* TASK DESCRIPTION: Select every line below containing the word "simpl".

* SUPPLIED MATERIAL:
(** A shift to the right by [k >= 0] moves entry [i] to place [i + k] and
    fills the first [k] places; a shift to the left by [k] moves entry
    [i + k] to place [i] and fills the last [k] places.  Entries pushed
    over either end are dropped. *)
Theorem shift_elements_nth arr k fill i d :
  (i < length arr)%nat ->
  nth i (shift_elements arr (Z.of_nat k) fill) d =
    (if (i <? k)%nat then fill else nth (i - k) arr d) /\
  nth i (shift_elements arr (- Z.of_nat k) fill) d =
    (if (i + k <? length arr)%nat then nth (i + k) arr d else fill).
Proof.
  intros Hi. split; [now apply shift_right_nth | now apply shift_left_nth].
Qed.

Lemma shift_elements_nth_witness :
  (1 < length [Fin 1; Fin 2; Fin 3])%nat /\
  nth 1 (shift_elements [Fin 1; Fin 2; Fin 3] (Z.of_nat 1) (Fin 0)) NaN = Fin 1 /\
  nth 1 (shift_elements [Fin 1; Fin 2; Fin 3] (- Z.of_nat 1) (Fin 0)) NaN = Fin 3.
Proof.
  assert (H : (1 < length [Fin 1; Fin 2; Fin 3])%nat) by (simpl; lia).
  split; [exact H|].
  exact (shift_elements_nth [Fin 1; Fin 2; Fin 3] 1 (Fin 0) NaN H).
Defined.

(** Two shifts to the right with one fill value are one shift by the sum. *)
Theorem shift_elements_compose arr a b fill :
  (0 <= a)%Z -> (0 <= b)%Z ->
  shift_elements (shift_elements arr a fill) b fill =
  shift_elements arr (a + b) fill.
Proof.
  intros Ha Hb.
  apply nth_ext with (d := NaN) (d' := NaN).
  - now rewrite !length_shift_elements.
  - intros i Hi. rewrite !length_shift_elements in Hi.
    rewrite <- (Z2Nat.id a), <- (Z2Nat.id b) by lia.
    rewrite <- Nat2Z.inj_add.
    set (ka := Z.to_nat a). set (kb := Z.to_nat b).
    rewrite shift_right_nth by (now rewrite length_shift_elements).
    rewrite (shift_right_nth arr (ka + kb)) by exact Hi.
    destruct (Nat.ltb_spec i kb) as [H1|H1].
    + destruct (Nat.ltb_spec i (ka + kb)); [reflexivity | lia].
    + rewrite shift_right_nth by lia.
      destruct (Nat.ltb_spec (i - kb) ka), (Nat.ltb_spec i (ka + kb));
        try lia; auto.
      f_equal; lia.
Qed.

Lemma shift_elements_compose_witness :
  (0 <= 1)%Z /\ (0 <= 2)%Z /\
  shift_elements (shift_elements [Fin 1; Fin 2; Fin 3; Fin 4] 1 (Fin 0)) 2 (Fin 0) =
  shift_elements [Fin 1; Fin 2; Fin 3; Fin 4] (1 + 2) (Fin 0).
Proof.
  assert (H1 : (0 <= 1)%Z) by lia. assert (H2 : (0 <= 2)%Z) by lia.
  split; [exact H1 | split; [exact H2 |]].
  exact (shift_elements_compose [Fin 1; Fin 2; Fin 3; Fin 4] (Fin 0) H1 H2).
Defined.

(** Padding by the lag makes the shift lossless: a vector padded by [k]
    fill values, shifted right by [k] and shifted back, is the padded vector
    again; without the padding the last [k] entries are lost. *)
Theorem shift_elements_round_trip vec k fill :
  shift_elements
    (shift_elements (vec ++ repeat fill k) (Z.of_nat k) fill)
    (- Z.of_nat k) fill = vec ++ repeat fill k /\
  shift_elements (shift_elements vec (Z.of_nat k) fill) (- Z.of_nat k) fill =
    firstn (length vec - k) vec ++ repeat fill (Nat.min k (length vec)).
Proof.
  split.
  - apply nth_ext with (d := NaN) (d' := NaN).
    + now rewrite !length_shift_elements.
    + intros i Hi. rewrite !length_shift_elements in Hi.
      rewrite shift_left_nth by (now rewrite length_shift_elements).
      rewrite length_shift_elements.
      rewrite length_app, repeat_length in Hi.
      destruct (Nat.ltb_spec (i + k) (length (vec ++ repeat fill k))) as [H|H];
        rewrite length_app, repeat_length in H.
      * rewrite shift_right_nth by (rewrite length_app, repeat_length; lia).
        destruct (Nat.ltb_spec (i + k) k); [lia|].
        f_equal; lia.
      * rewrite app_nth2 by lia. symmetry. apply nth_repeat_lt. lia.
  - apply nth_ext with (d := NaN) (d' := NaN).
    + rewrite !length_shift_elements, length_app, length_firstn, repeat_length. lia.
    + intros i Hi. rewrite !length_shift_elements in Hi.
      rewrite shift_left_nth by (now rewrite length_shift_elements).
      rewrite length_shift_elements.
      destruct (Nat.ltb_spec (i + k) (length vec)) as [H|H].
      * rewrite shift_right_nth by exact H.
        destruct (Nat.ltb_spec (i + k) k); [lia|].
        rewrite app_nth1 by (rewrite length_firstn; lia).
        rewrite nth_firstn_lt by lia. f_equal; lia.
      * rewrite app_nth2 by (rewrite length_firstn; lia).
        symmetry. apply nth_repeat_lt. rewrite length_firstn. lia.
Qed.

(** ** pad_zeros *)

(** Padding with a value never raises and never truncates: the result has
    [max(len(vec), n)] entries, begins with [vec], and every entry after
    it is the pad value. *)
Theorem pad_zeros_value vec n x :
  exists r,
    pad_zeros vec n (PadWith x) = Ok r /\
    Z.of_nat (length r) = Z.max (Z.of_nat (length vec)) n /\
    firstn (length vec) r = vec /\
    (forall i d, (length vec <= i < length r)%nat -> nth i r d = x).
Proof.
  exists (padded vec n x). split; [apply pad_zeros_with|].
  split; [apply length_padded|]. unfold padded. split.
  - rewrite firstn_app, Nat.sub_diag, firstn_all. simpl. apply app_nil_r.
  - intros i d Hi. rewrite length_app, repeat_length in Hi.
    rewrite app_nth2 by lia. apply nth_repeat_lt. lia.
Qed.

(** Padding with ['last'] raises [IndexError] exactly on an empty vector
    that has to be padded; an empty vector with [n <= 0] is returned as it
    is, and a non-empty vector is padded with its last entry. *)
Theorem pad_zeros_last_cases vec n :
  (vec = [] -> (0 < n)%Z -> pad_zeros vec n PadLast = Err IndexError) /\
  (vec = [] -> (n <= 0)%Z -> pad_zeros vec n PadLast = Ok []) /\
  (vec <> [] ->
   pad_zeros vec n PadLast =
     Ok (vec ++ repeat (last vec NaN) (Z.to_nat (n - Z.of_nat (length vec))))).
Proof.
  repeat split.
  - intros -> Hn. unfold pad_zeros. simpl.
    destruct (Z.ltb_spec 0 n); [reflexivity | lia].
  - intros -> Hn. unfold pad_zeros. simpl.
    destruct (Z.ltb_spec 0 n); [lia | reflexivity].
  - intros Hne. now apply pad_zeros_last.
Qed.

Lemma pad_zeros_last_cases_witness :
  pad_zeros [] 2 PadLast = Err IndexError /\
  pad_zeros [] 0 PadLast = Ok [] /\
  pad_zeros [Fin 1; Fin 2] 4 PadLast = Ok ([Fin 1; Fin 2] ++ repeat (Fin 2) 2).
Proof.
  split; [|split].
  - apply (proj1 (pad_zeros_last_cases [] 2)); [reflexivity | lia].
  - apply (proj1 (proj2 (pad_zeros_last_cases [] 0))); [reflexivity | lia].
  - apply (proj2 (proj2 (pad_zeros_last_cases [Fin 1; Fin 2] 4))). discriminate.
Defined.

(** A vector that already has [n] entries or more is returned unchanged,
    whatever the pad value; so padding twice is padding once. *)
Theorem pad_zeros_idempotent vec n p r :
  pad_zeros vec n p = Ok r ->
  pad_zeros r n p = Ok r /\
  ((n <= Z.of_nat (length vec))%Z -> r = vec).
Proof.
  unfold pad_zeros at 1.
  destruct (Z.ltb_spec (Z.of_nat (length vec)) n) as [H|H].
  - intros E. apply bind_ok_inv in E. destruct E as (x & _ & E).
    inversion E; subst r. split; [|lia].
    unfold pad_zeros.
    destruct (Z.ltb_spec
                (Z.of_nat (length (vec ++ repeat x (Z.to_nat (n - Z.of_nat (length vec))))))
                n) as [H'|H']; [|reflexivity].
    rewrite length_app, repeat_length in H'. lia.
  - intros E; inversion E; subst r. split; [|reflexivity].
    unfold pad_zeros.
    destruct (Z.ltb_spec (Z.of_nat (length vec)) n); [lia | reflexivity].
Qed.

* EXERCISE OUTPUT:
  assert (H : (1 < length [Fin 1; Fin 2; Fin 3])%nat) by (simpl; lia).
  - rewrite firstn_app, Nat.sub_diag, firstn_all. simpl. apply app_nil_r.
  - intros -> Hn. unfold pad_zeros. simpl.
  - intros -> Hn. unfold pad_zeros. simpl.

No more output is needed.